SEO seems to be a big problem. Just saying Google is big and they should fix it ignores the nuance and the whole cat and mouse game that goes on. Eg: I am based in India, and am looking for which cable channel/streaming service is broadcasting a game of my favorite soccer team. The first 10 results would not have the answer, but as a user you would only know that after opening the link and reading through 500 or so words introducing teams, opposition, competition, form etc. but not what I am looking for. Most of these are news websites, who would make a loud noise if their results do not come on top. For a search engine relying on signals (even with AI), it's an incredibly hard problem to know if those 500 words would have the exact answer. [1]

Reddit is good for searches where things are in flux, or when it's a user centric thing.
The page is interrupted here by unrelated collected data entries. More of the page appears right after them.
Lemma erase_insert_sorted c s : map erase_slot (insert_sorted c s) = insert_sorted (map erase_slot c) (erase_slot s).
Proof. unfold insert_sorted. by rewrite insert_at_map, partition_map. Qed.

Lemma erase_file {K} `{Countable K} (m : gmap K (list Slot)) k s :
  map erase_slot <$> (<[k := insert_sorted (default [] (m !! k)) s]> m) =
  <[k := insert_sorted (default [] ((map erase_slot <$> m) !! k)) (erase_slot s)]> (map erase_slot <$> m).
Proof.
  rewrite fmap_insert. f_equal. rewrite erase_insert_sorted, lookup_fmap. by destruct (m !! k).
Qed.

Lemma erase_file_entry c idx a : erase (file_entry c idx a) = file_entry c (erase idx) (erase_arc a).
Proof.
  unfold file_entry, erase. cbn [by_rfn by_oid amb_rfn amb_oid amb_db batches covered_through floor_at_write entries_total entry erase_arc].
  f_equal; [apply erase_file|]. destruct (is_retired _); [done|apply erase_file].
Qed.

Lemma erase_file_amb idx a : erase (file_amb idx a) = file_amb (erase idx) a.
Proof. unfold file_amb. by destruct (scope a). Qed.

Lemma btree_insert_map {A B} (f : A -> B) k v (l : list (Z * A)) :
  map (fun kb => (kb.1, f kb.2)) (btree_insert k v l) = btree_insert k (f v) (map (fun kb => (kb.1, f kb.2)) l).
Proof.
  induction l as [|[k' v'] l IH]; [done|]. cbn [btree_insert map fst snd]. destruct (k <? k'); [done|]. destruct (k =? k'); [done|].
  cbn [map fst snd]. by rewrite IH.
Qed.

Lemma btree_get_map {A B} (f : A -> B) k (l : list (Z * A)) : btree_get k (map (fun kb => (kb.1, f kb.2)) l) = f <$> btree_get k l.
Proof. induction l as [|[k' v'] l IH]; [done|]. cbn [btree_get map fst snd]. by destruct (k =? k'). Qed.

Lemma fold_erase {B} (f g : Index -> B -> Index) (e : B -> B) l idx : (forall i b, erase (f i b) = g (erase i) (e b)) ->
  erase (fold_left f l idx) = fold_left g (map e l) (erase idx).
Proof. intros Hf. revert idx. induction l as [|b l IH]; intros idx; [done|]. cbn [fold_left map]. by rewrite IH, Hf. Qed.

Lemma erase_insert_batch idx h : erase (insert_batch idx h) = insert_batch (erase idx) (erase_held h).
Proof.
  unfold insert_batch. cbn [h_captured_at h_entries h_ambiguities erase_held].
  set (i := fold_left (file_entry (h_captured_at h)) (h_entries h) (fold_left file_amb (h_ambiguities h) idx)).
  assert (fold_left (file_entry (h_captured_at h)) (map erase_arc (h_entries h)) (fold_left file_amb (h_ambiguities h) (erase idx)) = erase i) as ->.
  { unfold i. rewrite (fold_erase (file_entry (h_captured_at h)) (file_entry (h_captured_at h)) erase_arc) by (intros; apply erase_file_entry).
    rewrite (fold_erase file_amb file_amb (fun a => a)) by (intros; apply erase_file_amb). by rewrite map_id. }
  unfold set_batches, erase at 1. cbn [by_rfn by_oid amb_rfn amb_oid amb_db batches covered_through floor_at_write entries_total].
  by rewrite btree_insert_map.
Qed.

Lemma record_erase h : record (erase_held h) = record h.
Proof. unfold record, erase_held. cbn. f_equal. rewrite map_map. done. Qed.

Lemma erase_hold_record h : erase_held (hold (record h)) = erase_held h.
Proof.
  unfold hold, record, erase_held. cbn. f_equal. generalize 0. induction (h_entries h) as [|a es IH]; intros i; [done|].
  cbn [map arcs]. by rewrite IH.
Qed.

(** The lookups see no allocation. *)
Lemma erase_lookup c lsn : lookup_spanned (map erase_slot <$> c) lsn = lookup_spanned c lsn.
Proof.
  destruct c as [c|]; [|done]. unfold lookup_spanned, last_at. cbn [fmap option_fmap option_map]. rewrite partition_map. cbn [s_valid_from erase_slot].
  rewrite firstn_map, fmap_last. by destruct (list.last _).
Qed.

Lemma erase_peek id idx idx' : erase idx = erase idx' -> (forall r lsn, peek_spanned id idx r lsn = peek_spanned id idx' r lsn) /\
  (forall o lsn, descriptor_by_oid_at_spanned id idx o lsn = descriptor_by_oid_at_spanned id idx' o lsn).
Proof.
  intros E. assert (forall i, (forall r lsn, peek_spanned id (erase i) r lsn = peek_spanned id i r lsn) /\
    (forall o lsn, descriptor_by_oid_at_spanned id (erase i) o lsn = descriptor_by_oid_at_spanned id i o lsn)) as He.
  { intros i. unfold peek_spanned, descriptor_by_oid_at_spanned, fenced. cbn [erase by_rfn by_oid amb_rfn amb_oid amb_db].
    split; [intros r lsn|intros o lsn]; rewrite lookup_fmap, erase_lookup; done. }
  destruct (He idx) as [H1 H2], (He idx') as [H3 H4]. split; intros; [by rewrite <- H1, <- H3, E|by rewrite <- H2, <- H4, E].
Qed.

(** ** The index a list of batches builds *)
Definition build (idx : Index) (bs : list BatchRecord) : Index := fold_left (fun i b => insert_batch i (hold b)) bs idx.

Lemma build_app idx bs bs' : build idx (bs ++ bs') = build (build idx bs) bs'.
Proof. apply fold_left_app. Qed.

Lemma insert_batch_batches idx h : batches (insert_batch idx h) = btree_insert (h_captured_at h) h (batches idx).
Proof.
  unfold insert_batch, set_batches. cbn [batches]. f_equal.
  assert (forall c es i, batches (fold_left (file_entry c) es i) = batches i) as ->
    by (intros c es; induction es as [|a es IH]; intros i; [done|]; cbn [fold_left]; by rewrite IH).
  generalize idx. induction (h_ambiguities h) as [|a l IH]; intros i; [done|]. cbn [fold_left]. rewrite IH. unfold file_amb. by destruct (scope a).
Qed.

Lemma build_get idx bs c : btree_get c (batches (build idx bs)) = None <->
  btree_get c (batches idx) = None /\ c ∉ map captured_at bs.
Proof.
  revert idx. induction bs as [|b bs IH]; intros idx; cbn [build fold_left map]; [set_solver|].
  fold (build (insert_batch idx (hold b)) bs). rewrite IH, insert_batch_batches, btree_get_insert, not_elem_of_cons. cbn [hold h_captured_at].
  destruct (Z.eqb_spec c (captured_at b)); naive_solver.
Qed.

Lemma build_erase idx idx' bs : erase idx = erase idx' -> erase (build idx bs) = erase (build idx' bs).
Proof.
  revert idx idx'. induction bs as [|b bs IH]; intros idx idx' E; [done|]. cbn [build fold_left]. apply IH. by rewrite !erase_insert_batch, E.
Qed.

Lemma erase_get idx idx' c : erase idx = erase idx' -> record <$> btree_get c (batches idx) = record <$> btree_get c (batches idx').
Proof.
  intros E. apply (f_equal batches) in E. cbn [erase batches] in E. apply (f_equal (btree_get c)) in E. rewrite !btree_get_map in E.
  apply (f_equal (fmap record)) in E. rewrite <- !option_fmap_compose in E.
  destruct (btree_get c (batches idx)), (btree_get c (batches idx')); cbn in *; rewrite ?record_erase in E; done.
Qed.

(** Batches whose keys are new. *)
Definition fresh (idx : Index) (bs : list BatchRecord) : Prop :=
  NoDup (map captured_at bs) /\ forall b, b ∈ bs -> btree_get (captured_at b) (batches idx) = None.

Lemma build_built idx bs : built idx -> fresh idx bs -> built (build idx bs).
Proof.
  revert idx. induction bs as [|b bs IH]; intros idx Hb [Hn Hf]; [done|]. cbn [build fold_left map] in *. inversion_clear Hn as [|? ? Hni Hn'].
  assert (btree_get (captured_at b) (batches idx) = None) by (apply Hf; set_solver). apply IH; [by constructor|]. split; [exact Hn'|].
  intros b' Hb'. rewrite insert_batch_batches, btree_get_insert. cbn [hold h_captured_at]. destruct (Z.eqb_spec (captured_at b') (captured_at b)) as [E|].
  - destruct Hni. rewrite <- E. apply list_elem_of_fmap. by exists b'.
  - apply Hf. set_solver.
Qed.

Lemma insert_set_meta idx c f h : insert_batch (set_meta idx c f) h = set_meta (insert_batch idx h) c f.
Proof.
  unfold insert_batch.
  assert (forall l i, fold_left file_amb l (set_meta i c f) = set_meta (fold_left file_amb l i) c f) as ->.
  { induction l as [|a l IH]; intros i; [done|]. cbn [fold_left]. rewrite <- IH. f_equal. unfold file_amb. by destruct (scope a). }
  assert (forall k l i, fold_left (file_entry k) l (set_meta i c f) = set_meta (fold_left (file_entry k) l i) c f) as ->.
  { intros k. induction l as [|a l IH]; intros i; [done|]. cbn [fold_left]. by rewrite <- IH. }
  done.
Qed.

Lemma built_meta idx c f : built idx -> built (set_meta idx c f).
Proof.
  induction 1 as [c' f'|idx b _ IH Hg|idx floor c' f' Hb _].
  - apply (built_default c f).
  - rewrite <- insert_set_meta. by constructor.
  - apply (built_gc idx floor c f Hb).
Qed.

(** Reallocating a batch changes nothing the index shows. *)
Lemma erase_rebuild hs idx : erase (fold_left insert_batch hs idx) = erase (build idx (map record hs)).
Proof.
  revert idx. induction hs as [|h hs IH]; intros idx; [done|]. cbn [fold_left map build]. rewrite IH. apply build_erase.
  by rewrite !erase_insert_batch, erase_hold_record.
Qed.

Lemma fold_set_meta hs idx c f : set_meta (fold_left insert_batch hs idx) c f = fold_left insert_batch hs (set_meta idx c f).
Proof. revert idx. induction hs as [|h hs IH]; intros idx; [done|]. cbn [fold_left]. by rewrite IH, insert_set_meta. Qed.

Lemma build_elem bs idx kh : kh ∈ batches (build idx bs) -> kh ∈ batches idx \/ record kh.2 ∈ bs.
Proof.
  revert idx. induction bs as [|b bs IH]; intros idx; cbn [build fold_left]; [by left|]. intros Hk.
  apply IH in Hk as [Hk|Hk]; [|right; set_solver]. rewrite insert_batch_batches in Hk.
  assert (forall l, kh ∈ btree_insert (h_captured_at (hold b)) (hold b) l -> kh = (h_captured_at (hold b), hold b) \/ kh ∈ l) as Hb.
  { induction l as [|[k v] l IHl]; cbn [btree_insert]; [set_solver|]. destruct (_ <? _); [set_solver|]. destruct (_ =? _); set_solver. }
  apply Hb in Hk as [->|Hk]; [right; cbn [snd]; rewrite record_hold; set_solver|by left].
Qed.

Lemma erase_elem idx idx' kh : erase idx = erase idx' -> kh ∈ batches idx -> exists kh', kh' ∈ batches idx' /\ record kh'.2 = record kh.2.
Proof.
  intros E Hk. apply (f_equal batches) in E. cbn [erase batches] in E.
  assert ((kh.1, erase_held kh.2) ∈ map (fun kb => (kb.1, erase_held kb.2)) (batches idx')) as Hin
    by (rewrite <- E; apply list_elem_of_fmap; by exists kh).
  apply list_elem_of_fmap in Hin as (kh' & Eq & Hin). apply (f_equal snd) in Eq. cbn [snd] in Eq. exists kh'. split; [done|].
  by rewrite <- record_erase, <- Eq, record_erase.
Qed.

(** ** Frames *)
Section Frames.
Context `{Crc32c}.

Definition batch_frame (b : BatchRecord) : list Z := push_frame (encode_batch b).
Definition frame_ok (b : BatchRecord) : Prop := batch_ok b /\ zlen (encode_batch b) <= MAX_FRAME.

Lemma frame_zlen body : zlen (push_frame body) = 8 + zlen body.
Proof. unfold push_frame, push_u32. zlen. Qed.

(** The two words before a body. *)
Lemma frame_words pre body post : zlen body < 2 ^ 32 ->
  u32_at (pre ++ push_frame body ++ post) (zlen pre) = zlen body /\
  u32_at (pre ++ push_frame body ++ post) (zlen pre + 4) = crc32c body.
Proof.
  intros Hb. pose proof (zlen_nonneg body). unfold push_frame, u32_at. rewrite <- !app_assoc. split.
  - rewrite sub_split by done. unfold push_u32. by apply le_dec_enc_small.
  - rewrite app_assoc. rewrite sub_split by (rewrite ?zlen_app; done). unfold push_u32. apply le_dec_enc_small. apply crc32c_u32.
Qed.

Lemma frame_body pre body post : sub (pre ++ push_frame body ++ post) (zlen pre + 8) (zlen pre + 8 + zlen body) = body.
Proof.
  unfold push_frame. rewrite <- !app_assoc, (app_assoc (push_u32 _)), (app_assoc pre). apply sub_split; [|done]. by rewrite !zlen_app.
Qed.

(** A whole frame at the reader's position. *)
Lemma frames_step fuel f rep pre body post idx : zlen body <= MAX_FRAME ->
  frames (S fuel) f rep VERSION (pre ++ push_frame body ++ post) (zlen pre) idx =
  (let? idx' := load_body f (zlen pre) VERSION body idx in
   frames fuel f rep VERSION (pre ++ push_frame body ++ post) (zlen (pre ++ push_frame body)) idx').
Proof.
  intros Hb. pose proof (zlen_nonneg body). pose proof (zlen_nonneg post). assert (zlen body < 2 ^ 32) by (unfold MAX_FRAME in Hb; lia).
  destruct (frame_words pre body post) as [E1 E2]; [done|]. cbn [frames]. rewrite E1, E2, frame_body, !zlen_app, frame_zlen.
  rewrite (proj2 (Z.eqb_neq _ _)), (proj2 (Z.ltb_ge _ 8)), (proj2 (Z.ltb_ge _ (zlen pre + 8 + zlen body))), (proj2 (Z.ltb_ge MAX_FRAME _)) by lia.
  rewrite Z.eqb_refl. cbn [negb]. by replace (zlen pre + 8 + zlen body) with (zlen pre + (8 + zlen body)) by lia.
Qed.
Because they have done the SEO well. Similarly the results leading to Stack Overflow for developers are equally important. Yet, when you want to research on some topic, or learn more, you would inevitably start with Google.

If I were to predict, Google would start identifying trends and slowly start ranking reddit higher for user centric queries. In my limited dev experience, that is already happening for Stack overflow. I love how the results are clubbed together under the first result.

[1] The result which surfaces often include the direct question: "How to watch team A v team B game in India?". How do you design algos to combat that and yet include legitimate results. Have a lot of text on the page is often the most given advice on SEO.



> If I were to predict, Google would start identifying trends and slowly start ranking reddit higher for user centric queries. In my limited dev experience, that is already happening for Stack overflow. I love how the results are clubbed together under the first result.

Weird, I'm having the opposite experience with stackoverflow pages. Often I get pages from random websites that copy and paste stackoverflow content with some jammed-in SEO ABOVE the actual stackoverflow results.


Not 100% sure, but could be a user based personalization thing. Or a location based thing.